Genes das tartarugas marinhas podem conter o segredo para a sua sobrevivência num clima em mudança



Estima-se que há aproximadamente uma centena de milhões de anos, tartarugas terrestres ancestrais tenham migrado para os mares, evoluindo para os répteis marinhos plácidos que hoje conhecemos. No entanto, ainda pouco se sabe sobre as transformações genéticas que possibilitaram essa mudança drástica de habitat.

Um grupo de 48 cientistas de vários países acredita que o segredo para essa migração se esconde nos genes de duas espécies de tartarugas marinhas que hoje subsistem, a tartaruga-verde (Chelonia mydas) e a tartaruga-de-couro (Dermochelys coriacea). E estão também confiantes de que o mapeamento genético dessas espécies poderá ajudar a perceber os mecanismos que permitem a sua sobrevivência em climas em mudança, numa altura em que atravessamos o que é já considerado, com maior ou menor consenso, uma crise climática.

Tartaruga-verde (Chelonia mydas).
Foto: Filipe Silvia / Unsplash

Traçar o mapa genético de uma espécie permite conhecer o ‘código’ que faz dela o que é, mas não é tarefa fácil. Desde 2013, os cientistas têm à sua disposição o ‘rascunho’ do genoma da tartaruga-verde, mas Blair Bentley, da Universidade de Massachusetts, nos Estados Unidos, e principal autor da investigação divulgada na ‘PNAS’, diz que os dados estavam desorganizados, “era como se entrássemos numa biblioteca e encontrássemos 100 mil páginas dispersas no chão”.

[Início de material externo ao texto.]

(** What a scan comes to: projects with other limits or other uses, and commands that only
    read or set up directories again. *)
Definition calm (x : quota_effect * bool) : Prop := quiet (fst x) /\ forall l, saves l (fst x).
Definition scan_view (q q' : quota) : Prop :=
  Forall2 scanned (q_items q) (q_items q') /\ exists new, qs_hist q' = (new ++ qs_hist q)%list /\ Forall calm new.
Lemma scan_view_refl q : scan_view q q.
Proof. split; [apply scanned_refl|]. by exists []. Qed.
Lemma scan_view_trans q1 q2 q3 : scan_view q1 q2 -> scan_view q2 q3 -> scan_view q1 q3.
Proof.
  intros [S1 (n1 & E1 & C1)] [S2 (n2 & E2 & C2)]. split; [by eapply scanned_trans|]. exists (n2 ++ n1)%list.
  split; [by rewrite E2, E1, app_assoc|]. by apply Forall_app.
Qed.
Lemma scan_view_effect c q : calm (QRun c, true) -> scan_view q (fst (exec c q)).
Proof. intros C. split; [apply scanned_refl|]. eexists [_]. split; [done|]. by constructor. Qed.
Lemma scan_view_items l q : Forall2 scanned (q_items q) l -> scan_view q (set_items l q).
Proof. intros Hs. split; [exact Hs|]. by exists []. Qed.
Lemma scan_view_steps R q q' : scan_view q q' -> Forall2 (may_scan R) (q_items q) (q_items q') -> qsteps R q q'.
Proof.
  intros [_ (new & E & C)] Hs. unfold qsteps, view. rewrite E.
  assert (Hq : rtc (qstep R) (q_items q, qs_hist q) (q_items q, (new ++ qs_hist q)%list)).
  { clear E. induction C as [|[e ok] new [Ce Cs] _ IH]; [apply rtc_refl|]. eapply rtc_r; [exact IH|]. by apply qs_quiet. }
  eapply rtc_r; [exact Hq|]. by apply qs_scan.
Qed.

Por isso, a primeira tarefa na lista de prioridades desta equipa era a sequenciação genómica mais precisa dessas espécies de tartaruga marinha. Depois de a informação genética estar devidamente organizada, os investigadores depararam-se com uma série de surpresas.

Uma delas prendia-se com o facto de o genoma das tartarugas-verdes e das tartarugas-de-couro, apesar de terem divergido há 60 milhões de anos a partir de um antepassado comum, ser bastante semelhante. Mas foram identificadas diferenças, que são o que torna essas espécies “únicas”, explica Lisa Komoroske, da Universidade de Massachusetts e uma das principais autoras do artigo.

Tartaruga-de-couro (Dermochelys coriacea).
Foto: Brian Skerry

Os cientistas acreditam que é nessas diferenças que reside o segredo para a sobrevivência dessas duas espécies a longo de milhares de anos.

As tartarugas-verdes desenvolveram mais genes dedicados à imunidade, o que leva os especialistas a crer que esses animais estão mais bem preparados para enfrentar novos patógenos, e ao olfato. Por outro lado, a análise genómica das tartarugas-de-couro revelou que essa espécie tem uma menor diversidade genética entre os seus indivíduos e tende a ter populações mais reduzidas.

Lisa Komoroske diz que isso é um ‘pau de dois bicos’, uma vez que a menor diversidade genética indica que a tartaruga-de-couro é uma espécie resiliente, que teve pouca necessidade de adaptação ao longo do seu percurso evolutivo, mas faz também com que tenha uma menor capacidade para se adaptar a um ambiente em rápida mudança.

Conhecer os segredos genéticos destas duas espécies, consideradas ameaçadas de acordo com a União Internacional para a Conservação da Natureza (UICN), ajudará os conservacionistas a criarem os planos mais adequados à sua preservação num planeta em plena convulsão climática.

O estudo do genoma das duas espécies permitiu também perceber que a diferenças entre elas reside sobretudo nos chamados microcromossomas, pequenos elementos genéticos que não são encontrados nos mamíferos, mas que estão presentes nas aves e nos répteis. Por isso, os cientistas acreditam que esses microcromossomas podem conter dados valiosos sobre a evolução adaptativa dos vertebrados.